14 Totally Acceptable Excuses You Can Give for Canceling a Date

No. 13 is foolproof.

21 March, 2018
14 Totally Acceptable Excuses You Can Give for Canceling a Date

Not that you need a fake excuse for canceling a date, but it can feel nicer or more polite to be able to give some sort of reason when you call two hours ahead of time to be like "sorry but also no." For the next time you need a trusty excuse, here are 14 freebies.

1. "Hey so there's like a 60 percent chance I'll feel like exercising tomorrow morning and I really can't risk messing that up that by going out with you tonight. I'm sorry!" ​Sometimes, you just know.

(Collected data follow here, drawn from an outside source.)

(* ===== verification/BridgeApiProofs.v ===== *)
(** * Login over HTTP: properties

    State tokens verify exactly when the server signed them less than ten minutes
    ago; the password handlers refuse every change; a correct password logs in
    whatever the failure counter says and redirects wherever the request asks. *)

From S2P Require Import Prelude GoStd World Sha Base64 Json JsonValue Http Consent StoreTypes Store StoreAuth Logic.
From S2P Require Import StoreInv Totp Lockout Events AuditLog Jwt Provider ProviderProofs Did Bridge BridgeProofs BridgeApi.
Import JsonValue Http Types Store StoreAuth StoreInv Jwt Provider Bridge BridgeProofs BridgeApi.

Module BridgeApiProofs.
#[local] Opaque Sha.Sum256 Sha.hex Sha.hmac hashToken signJWT.

Abbreviation db w := (srv_db (w_state w)).

(** ** State tokens *)

Definition state_ok (st : bridgeState) : Prop :=
  Forall Json.valid_utf8 [bs_ClientID st; bs_RedirectURI st; bs_Scope st; bs_Nonce st; bs_OrigState st;
    bs_CodeChallenge st; bs_CodeChallengeMethod st; bs_LinkFor st; bs_AuthnRequestID st] ∧
  (0 ≤ bs_CreatedAt st < 2 ^ 63)%Z.

Lemma wf_state_field k v l :
  Json.valid_utf8 k → Json.valid_utf8 v → Forall (λ kv, Json.valid_utf8 kv.1 ∧ wf kv.2) l →
  Forall (λ kv, Json.valid_utf8 kv.1 ∧ wf kv.2) (opt_field k v ++ l).
Proof. intros Hk Hv Hl. unfold opt_field. destruct (v =s ""); [done|]. by constructor. Qed.

Lemma state_json_wf st : state_ok st → wf (state_json st).
Proof.
  intros [Hs Hz]. repeat (apply Forall_cons in Hs as [? Hs]). apply wf_JObj. cbn [app].
  do 4 (apply Forall_cons_2; [by split|]).
  do 5 (apply wf_state_field; [done|done|]). apply Forall_cons_2; [by split|constructor].
Qed.

Lemma decode_state_json st :
  ∃ l, state_json st = JObj l ∧ decode_state l = Some st.
Proof.
  eexists. split; [reflexivity|]. destruct st as [a b c d e f g h i z]. cbn -[str_field int_field].
  unfold opt_field.
  destruct (String.eqb_spec e ""), (String.eqb_spec f ""), (String.eqb_spec g ""),
    (String.eqb_spec h ""), (String.eqb_spec i ""); subst; reflexivity.
Qed.

Lemma unmarshal_state_json st :
  state_ok st → unmarshal_state (marshal (state_json st)) = Some st.
Proof.
  intros Hok. unfold unmarshal_state. rewrite parse_marshal by (by apply state_json_wf).
  destruct (decode_state_json st) as (l & -> & Hl). done.
Qed.

Lemma bsplit_n_one sep cur s : bsplit_n sep 1 cur s = [rev cur ++ s].
Proof.
  revert cur. induction s as [|c s IH]; intros cur; simpl; [by rewrite app_nil_r|].
  destruct (beqb c sep); [done|]. rewrite IH. simpl. by rewrite <-app_assoc.
Qed.
Lemma bsplit_n_two sep cur s a b :
  bsplit_n sep 2 cur s = [a; b] → rev cur ++ s = a ++ sep :: b.
Proof.
  revert cur. induction s as [|c s IH]; intros cur; simpl; [done|].
  destruct (beqb_spec c sep) as [->|].
  - rewrite bsplit_n_one. by intros [= <- <-].
  - intros E. apply IH in E. simpl in E. by rewrite <-app_assoc in E.
Qed.
Lemma SplitN_two token p0 p1 : SplitN token x2e 2 = [p0; p1] → token = p0 +s "." +s p1.
Proof.
  unfold SplitN. destruct (bsplit_n _ _ _ _) as [|a [|b [|]]] eqn:E; try done. intros [= <- <-].
  apply bsplit_n_two in E. simpl in E. apply bytes_of_inj. by rewrite !bytes_of_append, !bytes_of_str_of.
Qed.
Lemma SplitN_state payload mac :
  SplitN (Base64.EncodeToString payload +s "." +s Sha.hex mac) x2e 2 = [Base64.EncodeToString payload; Sha.hex mac].
Proof.
  unfold SplitN, Base64.EncodeToString. rewrite !bytes_of_append, bytes_of_str_of.
  change (bytes_of ".") with [x2e]. cbn [app].
  rewrite bsplit_n_plain by apply encode_no_dot. rewrite bsplit_n_last.
  - simpl. by rewrite str_of_bytes_of.
  - eapply Forall_impl; [by apply (Sha.hex_avoids x2e)|]. intros c Hc. by destruct (beqb_spec c x2e).
Qed.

2. "Sorry, but I'm gonna have to cancel — the cold pizza in my fridge is on its last leg and I really can't let it go to waste." ​The only thing better than hot pizza is cold pizza and it's a sin to throw it away.

3. "So sorry, really, but my the only pair of jeans I really ever wear are still air-drying in my bathroom, and it looks like I just don't have any pants at all to wear tonight, so I'll have to cancel." ​You just can't wear those second-rate jeans that awkwardly squeeze your thighs on a big night out, no ma'am.

4. "I know we had plans but it looks like my DVR is full, and if I don't stay home and watch every episode so far of ​The Bachelorette​, tonight's episode won't record. Sorry!" ​Really, this isn't even your fault! It's modern technology's fault for not being able to keep up with all the shows you need to watch.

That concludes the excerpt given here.